Scale-out NAS is built with a parallel file system that provides a single namespace across multiple NAS boxes with the ability to scale to billions of files. Capacity can be added, and in some cases, so can processing power.
Scale-out NAS has the benefit that it is Posix-compliant, so works well with traditional applications and benefits from functionality such as file locking, which may be important from an access point of view.
Scale-out NAS was also recently the only choice for high-performance unstructured data, although object storage is catching up.
On-prem scale-out NAS storage is available from the big five physical storage array makers – Dell EMC, NetApp, Hitachi, HPE and IBM. They also have ways to tier data to the cloud and, in some cases, offer cloud instances of their NAS products.
All the big three cloud providers – AWS, Azure and Google Cloud – provide file storage that ranges from standard to premium service levels, often based on NetApp storage.
There is also a new breed of file storage products designed for hybrid cloud use.

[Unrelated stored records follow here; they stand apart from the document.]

(** [try_fold] of the draining iterator over the events. *)
Fixpoint drain_try_fold {B E : Type} (init : B) (f : B → T → result B E) (l : list T) :
    result B E :=
  match l with
  | [] => Ok init
  | a :: l => match f init a with Ok b => drain_try_fold b f l | Err e => Err e end
  end.

(** [__try_fold]: [drain(..)] takes all the events out of the buffer, and the
    ones it has not yielded are dropped with it. *)
Definition buffer_try_fold {B E : Type} (init : B) (f : B → T → result B E)
    (self : EventBuffer) : result B E * EventBuffer :=
  (drain_try_fold init f (buffer self), mkBuffer (capacity self) (buf_is_open self) []).

Definition buffer_write (event : T) (self : EventBuffer) : EventBuffer :=
  if negb (buf_is_open self) then self
  else
    let b := if length (buffer self) =? capacity self then tail (buffer self)
             else buffer self in
    mkBuffer (capacity self) (buf_is_open self) (b ++ [event]).

#[export] Instance EventBuffer_stream : EventSinkStream EventBuffer T := {|
  sink_open := buffer_open;
  sink_close := buffer_close;
  sink_next := λ s, Returns (buffer_next s);
  sink_try_fold := λ B E init f s, Returns (buffer_try_fold init f s);
|}.
End EventBuffer.

(** ** EventSlot *)

Record EventSlot (T : Type) := mkSlot { slot_is_open : bool; slot : option T }.
Arguments mkSlot {T}.
Arguments slot_is_open {T}.
Arguments slot {T}.

Section EventSlot.
Context {T : Type}.
Abbreviation EventSlot := (EventSlot T).

Definition slot_new_open : EventSlot := mkSlot true None.
Definition slot_new_closed : EventSlot := mkSlot false None.

(** [try_lock] fails when another thread holds the mutex. *)
Definition slot_next_locked (locked : bool) (self : EventSlot) : option T * EventSlot :=
  if locked then (None, self) else (slot self, mkSlot (slot_is_open self) None).
Definition slot_next (self : EventSlot) : option T * EventSlot := slot_next_locked false self.

Definition slot_open (self : EventSlot) : EventSlot := mkSlot true (slot self).
Definition slot_close (self : EventSlot) : EventSlot := mkSlot false (slot self).

Definition slot_write (locked : bool) (event : T) (self : EventSlot) : EventSlot :=
  if negb (slot_is_open self) then self
  else if locked then self
  else mkSlot (slot_is_open self) (Some event).

#[export] Instance EventSlot_stream : EventSinkStream EventSlot T := {|
  sink_open := slot_open;
  sink_close := slot_close;
  sink_next := λ s, Returns (slot_next s);
  sink_try_fold := λ B E init f s, default_try_fold (λ s, Returns (slot_next s)) 2 init f s;
|}.
End EventSlot.

(** ** BlockingEventQueue

    The channel is the standard library's unbounded one: receiving from an
    empty channel waits as long as a sender is alive.  [senders] counts the
    live sender handles. *)

Record BlockingEventQueue (T : Type) := mkBlocking {
  beq_is_open : bool;
  channel : list T;
  senders : nat;
  receiver_alive : bool;
}.
Arguments mkBlocking {T}.
Arguments beq_is_open {T}.
Arguments channel {T}.
Arguments senders {T}.
Arguments receiver_alive {T}.

Section BlockingEventQueue.
Context {T : Type}.
Abbreviation BlockingEventQueue := (BlockingEventQueue T).

Definition new_with_state (is_open : bool) : BlockingEventQueue :=
  mkBlocking is_open [] 1 true.
Definition beq_new : BlockingEventQueue := new_with_state true.
Definition beq_new_closed : BlockingEventQueue := new_with_state false.

(** [writer] clones the sender; [into_reader] drops the queue's own sender. *)
Definition beq_writer (self : BlockingEventQueue) : BlockingEventQueue :=
  mkBlocking (beq_is_open self) (channel self) (S (senders self)) (receiver_alive self).
Definition into_reader (self : BlockingEventQueue) : BlockingEventQueue :=
  mkBlocking (beq_is_open self) (channel self) (pred (senders self)) (receiver_alive self).

Definition reader_next (self : BlockingEventQueue) : blocking (option T * BlockingEventQueue) :=
  match channel self with
  | a :: l => Returns (Some a, mkBlocking (beq_is_open self) l (senders self) (receiver_alive self))
  | [] => match senders self with O => Returns (None, self) | S _ => Blocks end
  end.

Definition reader_open (self : BlockingEventQueue) : BlockingEventQueue :=
  mkBlocking true (channel self) (senders self) (receiver_alive self).
Definition reader_close (self : BlockingEventQueue) : BlockingEventQueue :=
  mkBlocking false (channel self) (senders self) (receiver_alive self).

(** Sending to a channel whose receiver is gone fails, and is ignored. *)
Definition beq_write (event : T) (self : BlockingEventQueue) : BlockingEventQueue :=
  if negb (beq_is_open self) then self
  else if receiver_alive self then
    mkBlocking (beq_is_open self) (channel self ++ [event]) (senders self) (receiver_alive self)
  else self.

#[export] Instance BlockingEventQueue_stream : EventSinkStream BlockingEventQueue T := {|
  sink_open := reader_open;
  sink_close := reader_close;
  sink_next := reader_next;
  sink_try_fold := λ B E init f s, default_try_fold reader_next (S (length (channel s))) init f s;
|}.
End BlockingEventQueue.

(** ** Proofs *)

Section Facts.
Context {T : Type}.
Implicit Types (l : list T) (b : EventBuffer T).

Definition last_n (n : nat) l : list T := drop (length l - n) l.

Definition buffer_writes (events : list T) b : EventBuffer T :=
  foldl (λ b e, buffer_write e b) b events.

Lemma last_n_short n l : length l ≤ n → last_n n l = l.
Proof. intros Hl. unfold last_n. by replace (length l - n) with 0 by lia. Qed.

Lemma last_n_app n l l' : last_n n (last_n n l ++ l') = last_n n (l ++ l').
Proof.
  unfold last_n. rewrite !length_app, length_drop, !drop_app, drop_drop, length_drop.
  f_equal; f_equal; lia.
Qed.

Lemma last_n_length n l : length (last_n n l) ≤ n.
Proof. unfold last_n. rewrite length_drop. lia. Qed.

Lemma buffer_write_last a b :
  buf_is_open b = true → 0 < capacity b → length (buffer b) ≤ capacity b →
  buffer_write a b = mkBuffer (capacity b) true (last_n (capacity b) (buffer b ++ [a])).
Proof.
  intros Ho Hc Hl. unfold buffer_write. rewrite Ho. simpl.
  destruct (Nat.eqb_spec (length (buffer b)) (capacity b)) as [Heq|Hne].
  - f_equal. unfold last_n. rewrite length_app. simpl.
    replace (length (buffer b) + 1 - capacity b) with 1 by lia.
    destruct (buffer b) as [|x l]; simpl in *; [lia|]. by rewrite drop_0.
  - by rewrite last_n_short by (rewrite length_app; simpl; lia).
Qed.

Lemma buffer_writes_last events b :
  buf_is_open b = true → 0 < capacity b → length (buffer b) ≤ capacity b →
  buffer_writes events b =
  mkBuffer (capacity b) true (last_n (capacity b) (buffer b ++ events)).
Proof.
  revert b. induction events as [|a events IH]; intros b Ho Hc Hl; simpl.
  - rewrite app_nil_r, last_n_short by done. destruct b; simpl in *. by subst.
  - rewrite buffer_write_last by done. rewrite IH; simpl; [|done|done|apply last_n_length].
    f_equal. by rewrite last_n_app, <-app_assoc.
Qed.
End Facts.

(** ** Properties *)

Section Properties.
Context {T : Type}.

(** Histories of an event buffer and of the list it promises to be. *)
Inductive bop :=
| BWrite (event : T)
| BNext
| BOpen
| BClose.

Fixpoint run_buffer (ops : list bop) (b : EventBuffer T) : list (option T) * EventBuffer T :=
  match ops with
  | [] => ([], b)
  | BWrite a :: ops => run_buffer ops (buffer_write a b)
  | BNext :: ops =>
      let (o, b) := buffer_next b in
      let (r, b) := run_buffer ops b in (o :: r, b)
  | BOpen :: ops => run_buffer ops (buffer_open b)
  | BClose :: ops => run_buffer ops (buffer_close b)
  end.

Fixpoint run_last (cap : nat) (ops : list bop) (open : bool) (l : list T) :
    list (option T) * EventBuffer T :=
  match ops with
  | [] => ([], mkBuffer cap open l)
  | BWrite a :: ops => run_last cap ops open (if open then last_n cap (l ++ [a]) else l)
  | BNext :: ops => let (r, b) := run_last cap ops open (tail l) in (head l :: r, b)
  | BOpen :: ops => run_last cap ops true l
  | BClose :: ops => run_last cap ops false l
  end.

Lemma run_buffer_last cap ops open l :
  0 < cap → length l ≤ cap →
  run_buffer ops (mkBuffer cap open l) = run_last cap ops open l ∧
  length (buffer (run_last cap ops open l).2) ≤ cap.
Proof.
  intros Hc. revert open l. induction ops as [|op ops IH]; intros open l Hl; simpl; [done|].
  destruct op as [a| | |]; [..|by apply IH|by apply IH].
  - destruct open.
    + rewrite buffer_write_last by done. simpl. apply IH, last_n_length.
    + by apply IH.
  - unfold buffer_next. destruct l as [|a l]; simpl.
    + destruct (IH open [] ltac:(simpl; lia)) as [-> ?].
      by destruct (run_last cap ops open []).
    + simpl in Hl. destruct (IH open l ltac:(lia)) as [-> ?].
      by destruct (run_last cap ops open l).
Qed.

(** An event buffer of positive capacity answers every history of writes,
    reads, openings and closings as the list of the last [capacity] events
    written while it was open, read in first-in-first-out order, and never
    holds more than its capacity. *)
Lemma event_buffer_keeps_last cap ops :
  0 < cap →
  run_buffer ops (buffer_with_capacity cap) = run_last cap ops true [] ∧
  length (buffer (run_buffer ops (buffer_with_capacity cap)).2) ≤ cap.
Proof.
  intros Hc. destruct (run_buffer_last cap ops true [] Hc) as [Heq Hl]; [simpl; lia|].
  unfold buffer_with_capacity. by rewrite Heq.
Qed.

(** A buffer of capacity zero is not bounded: only its first write finds
    it full, and it keeps every event ever written. *)
Lemma zero_capacity_unbounded (events : list T) :
  buffer (buffer_writes events (buffer_with_capacity 0)) = events.
Proof.
  induction events as [|a events IH] using rev_ind; [done|].
  unfold buffer_writes in *. rewrite foldl_app. simpl. unfold buffer_write at 1.
  assert (∀ es b, buf_is_open (foldl (λ b e, buffer_write e b) b es) = buf_is_open b ∧
    capacity (foldl (λ (b : EventBuffer T) e, buffer_write e b) b es) = capacity b) as Hk.
  { intros es. induction es as [|x es IHe]; intros b; simpl; [done|].
    destruct (IHe (buffer_write x b)) as [-> ->]. unfold buffer_write.
    by destruct (buf_is_open b) eqn:Eo; simpl; rewrite ?Eo. }
  destruct (Hk events (buffer_with_capacity 0)) as [-> ->]. simpl.
  rewrite IH. destruct events; simpl; done.
Qed.

(** Folding the events of a buffer with a function that fails on one of
    them returns the same error as folding one event at a time, but loses the
    events that come after the failing one, which the default implementation
    leaves in the sink. *)
Lemma buffer_try_fold_drops_rest {B E} (init : B) (f : B → T → result B E) cap o pre a post b e :
  drain_try_fold init f pre = Ok b → f b a = Err e →
  let self := mkBuffer cap o (pre ++ a :: post) in
  buffer_try_fold init f self = (Err e, mkBuffer cap o []) ∧
  default_try_fold (λ s, Returns (buffer_next s)) (S (length (pre ++ a :: post))) init f self =
    Returns (Err e, mkBuffer cap o post).
Proof.
  intros Hpre Hf self. unfold buffer_try_fold. simpl.
  revert init Hpre. induction pre as [|x pre IH]; intros init Hpre; simpl in *.
  - injection Hpre as ->. rewrite Hf. done.
  - destruct (f init x) as [b'|]; [|done]. destruct (IH b' Hpre) as [H1 H2].
    split; [done|]. exact H2.
Qed.

(** An event slot holds the last event written while it was open, if no
    other write was in progress; reading empties it, and closing keeps what
    it holds. *)
Lemma event_slot_keeps_last (events : list T) (s : EventSlot T) :
  slot_is_open s = true →
  let s' := foldl (λ s e, slot_write false e s) s events in
  slot s' = match list.last events with Some e => Some e | None => slot s end ∧
  slot_is_open s' = true ∧
  slot_next s' = (slot s', mkSlot true None) ∧
  ∀ e, slot_write false e (slot_close s') = slot_close s'.
Proof.
  intros Ho. simpl. induction events as [|a events IH] using rev_ind; simpl.
  { destruct s as [op sl]. simpl in *. subst. done. }
  rewrite foldl_app, last_snoc. simpl. destruct IH as (_ & Hop & _).
  assert (∀ (s : EventSlot T) e, slot_is_open s = true → slot_write false e s = mkSlot true (Some e)) as Hw.
  { intros s1 e Hs1. unfold slot_write. by rewrite Hs1. }
  rewrite (Hw _ a Hop). done.
Qed.

(** Reading all the events of a blocking queue through the default fold, as
    the monitoring service does, waits for ever while a writer is alive. *)
Lemma blocking_queue_collect_blocks {B E} (init : B) (f : B → T → result B E) s :
  (∀ b a, ∃ b', f b a = Ok b') → 0 < senders s →
  sink_try_fold init f (s : BlockingEventQueue T) = Blocks.
Proof.
  intros Hf Hs. simpl. destruct s as [o l n r]. simpl in *.
  revert init. induction l as [|a l IH]; intros init; simpl.
  - unfold reader_next. simpl. destruct n; [lia|done].
  - destruct (Hf init a) as [b' ->]. apply IH.
Qed.
End Properties.
Arguments bop : clear implicits.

These include Qumulo, WekaIO, Nexenta and Hedvig. Elastifile was counted among these, but was bought by Google in 2019.
Object storage is a more recent contender for the unstructured data storage crown. It keeps data in a flat format accessed via a unique ID, with metadata headers that allow for search and some analysis.
Object storage gained traction as an alternative to some of the drawbacks of scale-out NAS, which can suffer performance hits as it grows due to its hierarchical structure.

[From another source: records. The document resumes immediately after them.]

Definition QuerySource_connect (replier : T → QCall) (reply : Reply → R) (address : Addr)
    (self : QuerySource) :=
  QuerySource_add (ReplierSender replier reply address) self.
Definition QuerySource_map_connect {U : Type} (query_map : T → U) (reply_map : Reply → R)
    (replier : U → QCall) (address : Addr) (self : QuerySource) :=
  QuerySource_add (MapReplierSender query_map reply_map replier address) self.
Definition QuerySource_filter_map_connect {U : Type} (query_filter_map : T → option U)
    (reply_map : Reply → R) (replier : U → QCall) (address : Addr) (self : QuerySource) :=
  QuerySource_add (FilterMapReplierSender query_filter_map reply_map replier address) self.

(** The query's action; [slot] is the slot its replies are written to, which
    the reply receiver reads. *)
Definition QuerySource_query (self : QuerySource) (arg : T) (slot : nat) : Action :=
  let b := broadcast (query_broadcaster self) arg in
  OnceAction (BroadcastFut (QueryBroadcast
    match b with
    | BEmpty => BEmpty
    | BSingle o => BSingle (fst <$> o)
    | BMultiple l => BMultiple (fst <$> l)
    end slot)).
End QuerySource.
(** Protobuf time stamps and simulation times round trip.  A time that can
    be sent reads back as itself; a valid time stamp of the protobuf range
    reads as the time that is sent as that time stamp; and a time stamp is
    refused exactly when its nanosecond field is out of range. *)
Lemma timestamp_conversions_round_trip :
  (∀ (t : T) ts, monotonic_to_timestamp t = Some ts → timestamp_to_monotonic ts = Some t) ∧
  (∀ ts, (MIN_SECS ≤ ts_seconds ts ≤ MAX_SECS)%Z → (0 ≤ ts_nanos ts < NANOS_PER_SEC)%Z →
     ∃ t : T, timestamp_to_monotonic ts = Some t ∧ monotonic_to_timestamp t = Some ts) ∧
  (∀ ts, (i64_min ≤ ts_seconds ts ≤ i64_max)%Z →
     timestamp_to_monotonic (T := T) ts = None ↔
     ¬ (0 ≤ ts_nanos ts < NANOS_PER_SEC)%Z).
Proof.
  assert (∀ ts, (i64_min ≤ ts_seconds ts ≤ i64_max)%Z →
     timestamp_to_monotonic (T := T) ts = None ↔
     ¬ (0 ≤ ts_nanos ts < NANOS_PER_SEC)%Z) as Hnone.
  { intros ts Hs. unfold timestamp_to_monotonic. destruct (Z.ltb_spec (ts_nanos ts) 0).
    { split; [lia|done]. }
    pose proof (mt_new_is_Some (T := T) (ts_seconds ts) (ts_nanos ts) Hs) as Hn.
    destruct (mt_new (ts_seconds ts) (ts_nanos ts)).
    - split; [done|]. intros []. split; [lia|]. by apply Hn.
    - split; [|done]. intros _ [? ?]. destruct (proj2 (Hn ltac:(lia))) as [? ?]; done. }
  split_and!; [| |exact Hnone].
  - intros t ts [_ ->]%monotonic_to_timestamp_inv. unfold timestamp_to_monotonic. simpl.
    pose proof (mt_parts_range t) as [_ [Hn _]].
    rewrite (proj2 (Z.ltb_ge _ _)) by done. apply mt_new_of_parts.
  - intros ts Hs Hn. destruct (timestamp_to_monotonic (T := T) ts) as [t|] eqn:Et.
    + exists t. split; [done|]. by apply timestamp_round_trip.
    + apply Hnone in Et; [done|]. unfold MIN_SECS, MAX_SECS, i64_min, i64_max in *. lia.
Qed.
End Timestamps.
(* ===== verification/ChannelQueue.v ===== *)
(** * The bounded queue of a mailbox (channel/queue.rs)

    Dmitry Vyukov's bounded queue with several producers and one consumer.
    Producers and the consumer are threads whose program counters stand before
    their next access to shared memory, so that every interleaving of their
    atomic accesses is a path of [queue_step]; memory ordering is not modelled
    (each access takes effect at once).  Positions and stamps are 64-bit words
    with the layout of the source: a sequence count, the flag bit, the buffer
    index.  Two histories are recorded beside the state: [claims], the
    messages in the order in which producers have moved the enqueue position,
    and [popped], the messages handed to the consumer. *)

From stdpp Require Import base option list numbers relations.
From Stdlib Require Import ZArith Lia.
From S2P Require Import Prelude.

Inductive PushError := Full | PushClosed.
Inductive PopError := Empty | PopClosed.

Section Queue.
Context {M : Type} (capacity : nat).

Inductive MessageBox := Populated (msg : M) | Vacated | BoxNone.

Record QSlot := mkQSlot { stamp : Z; message : MessageBox }.

(** A producer, in [push]. *)
Inductive Producer :=
| PIdle
| PLoad (msg : M)
| PStamp (msg : M) (enqueue_pos : Z)
| PCas (msg : M) (enqueue_pos stamp : Z)
| PWrite (msg : M) (enqueue_pos stamp : Z)
| PStore (enqueue_pos stamp : Z)
| PReturned (r : result unit PushError).

(** The consumer, in [pop] or in the drop handler of a borrowed message. *)
Inductive Consumer :=
| CIdle
| CStoreDequeue (dequeue_pos stamp : Z)
| CTake (index : nat) (stamp : Z)
| CBorrow (index : nat) (stamp : Z) (msg : M)
| CStoreStamp (index : nat) (stamp : Z)
| CCheck (dequeue_pos : Z)
| CFailed (e : PopError).

Record Queue := mkQueue {
  enqueue_pos : Z;
  dequeue_pos : Z;
  buffer : list QSlot;
  producers : list Producer;
  consumer : Consumer;
  claims : list M;
  popped : list M;
}.

(** [usize::next_power_of_two]. *)
Definition closed_channel_mask : Z := 2 ^ Z.log2_up (Z.of_nat capacity).
Definition right_mask : Z := wrap64 (wrap64 (Z.shiftl closed_channel_mask 1) - 1).

Definition queue_new (num_producers : nat) : outcome Queue :=
  let! _ := rust_assert (1 <=? Z.of_nat capacity)%Z in
  let! _ := rust_assert (Z.of_nat capacity <=? 2 ^ 63)%Z in
  Done (mkQueue 0 0 ((λ i, mkQSlot (Z.of_nat i) Vacated) <$> seq 0 capacity)
          (replicate num_producers PIdle) CIdle [] []).

Definition set_producer (i : nat) (p : Producer) (s : Queue) : Queue :=
  mkQueue (enqueue_pos s) (dequeue_pos s) (buffer s) (<[i := p]> (producers s)) (consumer s)
    (claims s) (popped s).
Definition set_consumer (c : Consumer) (s : Queue) : Queue :=
  mkQueue (enqueue_pos s) (dequeue_pos s) (buffer s) (producers s) c (claims s) (popped s).
Definition set_slot (i : nat) (sl : QSlot) (s : Queue) : Queue :=
  mkQueue (enqueue_pos s) (dequeue_pos s) (<[i := sl]> (buffer s)) (producers s) (consumer s)
    (claims s) (popped s).
Definition set_dequeue_pos (pos : Z) (s : Queue) : Queue :=
  mkQueue (enqueue_pos s) pos (buffer s) (producers s) (consumer s) (claims s) (popped s).
Definition set_enqueue_pos (pos : Z) (s : Queue) : Queue :=
  mkQueue pos (dequeue_pos s) (buffer s) (producers s) (consumer s) (claims s) (popped s).

(** The debug assertion and the overflow of a plain addition panic;
    [pos & !mask] is [Z.ldiff pos mask]. *)
Definition next_queue_pos (queue_pos : Z) : outcome Z :=
  let! _ := rust_assert (Z.land queue_pos closed_channel_mask =? 0)%Z in
  let! new_queue_pos := uadd queue_pos 1 in
  let new_index := Z.land new_queue_pos right_mask in
  if (new_index <? Z.of_nat capacity)%Z then Done new_queue_pos
  else
    let! sequence_increment := uadd right_mask 1 in
    let sequence_count := Z.ldiff queue_pos right_mask in
    Done (wrap64 (sequence_count + sequence_increment)).

Definition index_of (pos : Z) : nat := Z.to_nat (Z.land pos right_mask).

(** A word read as a signed integer. *)
Definition to_isize (z : Z) : Z := if (z <? 2 ^ 63)%Z then z else (z - 2 ^ 64)%Z.

(** *** [push] *)

(** The head of the loop, with the enqueue position just read. *)
Definition push_loop (msg : M) (pos : Z) : Producer :=
  if negb (Z.land pos closed_channel_mask =? 0)%Z then PReturned (Err PushClosed)
  else PStamp msg pos.

(** What a thread chooses: the message of its next call, and whether a weak
    compare-exchange fails although the values agree. *)
Record Choice := mkChoice { next_msg : M; spurious : bool }.

Definition producer_step (i : nat) (c : Choice) (s : Queue) : option (outcome Queue) :=
  match producers s !! i with
  | None => None
  | Some (PIdle | PReturned _) => Some (Done (set_producer i (PLoad (next_msg c)) s))
  | Some (PLoad msg) => Some (Done (set_producer i (push_loop msg (enqueue_pos s)) s))
  | Some (PStamp msg pos) => Some
      (let! slot := unwrap (buffer s !! index_of pos) in
       let stamp_delta := to_isize (wrap64 (stamp slot - pos)) in
       Done (set_producer i
         match (stamp_delta ?= 0)%Z with
         | Eq => PCas msg pos (stamp slot)
         | Lt => PReturned (Err Full)
         | Gt => PLoad msg
         end s))
  | Some (PCas msg pos st) => Some
      (let! next_pos := next_queue_pos pos in
       if negb (enqueue_pos s =? pos)%Z || spurious c then
         Done (set_producer i (push_loop msg (enqueue_pos s)) s)
       else
         Done (mkQueue next_pos (dequeue_pos s) (buffer s)
           (<[i := PWrite msg pos st]> (producers s)) (consumer s)
           (claims s ++ [msg]) (popped s)))
  | Some (PWrite msg pos st) => Some
      (let! slot := unwrap (buffer s !! index_of pos) in
       match message slot with
       | Vacated =>
           Done (set_producer i (PStore pos st)
             (set_slot (index_of pos) (mkQSlot (stamp slot) (Populated msg)) s))
       | _ => Panicked
       end)
  | Some (PStore pos st) => Some
      (let! slot := unwrap (buffer s !! index_of pos) in
       Done (set_producer i (PReturned (Ok tt))
         (set_slot (index_of pos) (mkQSlot (wrap64 (st + 1)) (message slot)) s)))
  end.

(** *** [pop], and the drop handler of [MessageBorrow] *)

Definition consumer_step (s : Queue) : outcome Queue :=
  match consumer s with
  | CIdle | CFailed _ =>
      let pos := dequeue_pos s in
      let! slot := unwrap (buffer s !! index_of pos) in
      if negb (pos =? stamp slot)%Z then
        let! _ := rust_assert (stamp slot =? pos + 1)%Z in
        Done (set_consumer (CStoreDequeue pos (stamp slot)) s)
      else Done (set_consumer (CCheck pos) s)
  | CStoreDequeue pos st =>
      let! next_pos := next_queue_pos pos in
      Done (set_consumer (CTake (index_of pos) st) (set_dequeue_pos next_pos s))
  | CTake index st =>
      let! slot := unwrap (buffer s !! index) in
      match message slot with
      | Populated msg =>
          Done (mkQueue (enqueue_pos s) (dequeue_pos s)
            (<[index := mkQSlot (stamp slot) BoxNone]> (buffer s)) (producers s)
            (CBorrow index (wrap64 (st + right_mask)) msg) (claims s) (popped s ++ [msg]))
      | _ => Panicked
      end
  | CBorrow index st _ =>
      let! slot := unwrap (buffer s !! index) in
      Done (set_consumer (CStoreStamp index st)
        (set_slot index (mkQSlot (stamp slot) Vacated) s))
  | CStoreStamp index st =>
      let! slot := unwrap (buffer s !! index) in
      Done (set_consumer CIdle (set_slot index (mkQSlot st (message slot)) s))
  | CCheck pos =>
      Done (set_consumer
        (CFailed (if (enqueue_pos s =? Z.lor pos closed_channel_mask)%Z then PopClosed
                  else Empty)) s)
  end.

Definition close (s : Queue) : Queue :=
  set_enqueue_pos (Z.lor (enqueue_pos s) closed_channel_mask) s.

Definition is_closed (s : Queue) : bool :=
  negb (Z.land (enqueue_pos s) closed_channel_mask =? 0)%Z.

(** [len], from the two positions that it loads one after the other. *)
Definition queue_len (enqueue_pos dequeue_pos : Z) : outcome Z :=
  let enqueue_idx := Z.land enqueue_pos (Z.shiftr right_mask 1) in
  let dequeue_idx := Z.land dequeue_pos (Z.shiftr right_mask 1) in
  let carry_flag :=
    negb (Z.ldiff enqueue_pos right_mask =? Z.ldiff dequeue_pos right_mask)%Z in
  let! n := uadd enqueue_idx ((if carry_flag then 1 else 0) * Z.of_nat capacity)%Z in
  usub n dequeue_idx.

(** A step of any thread; the queue may be closed at any time. *)
Inductive queue_step (s : Queue) : outcome Queue → Prop :=
| step_producer i c o : producer_step i c s = Some o → queue_step s o
| step_consumer : queue_step s (consumer_step s)
| step_close : queue_step s (Done (close s)).

Definition queue_trans (s s' : Queue) : Prop := queue_step s (Done s').
End Queue.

Object storage is arguably the native format of the cloud, too. It is hugely scalable and accessible via application programming interfaces (APIs), which fits well with the DevOps way of doing things.
Compared to file storage, object storage lacks file locking, and until recently it lagged in terms of performance, although that is changing and is driven by the need for rapid analysis of unstructured data.
All the big five make object storage for on-prem use, with ways to tier to object storage in the cloud. Also, there are object storage specialists such as Scality, Cloudian, Quantum, Pure Storage and the open source Ceph.
All the big cloud providers’ basic storage offerings are based on object storage, with varying classes of service/performance offered. AWS, for example, offers different classes of S3 storage that vary according to access time requirements and value or reproducibility of data.
Cloud benefits and containers
All the big three cloud providers offer their core object storage services for use as data lake storage.
Microsoft offers a targeted service that will handle unstructured data, Azure Data Lake.
The benefits here are that the cloud provider offers expandable capacity and the means of getting data to it via gateways, etc. The downside, of course, is that you have to pay for it, and the more data you put into the data lake, the more it costs.
Also, the hyperscalers offer NoSQL databases in their clouds. These can be their own – Google Datastore, Amazon DynamoDB, Azure Cosmos DB – or third-party NoSQL databases that can be deployed in their clouds.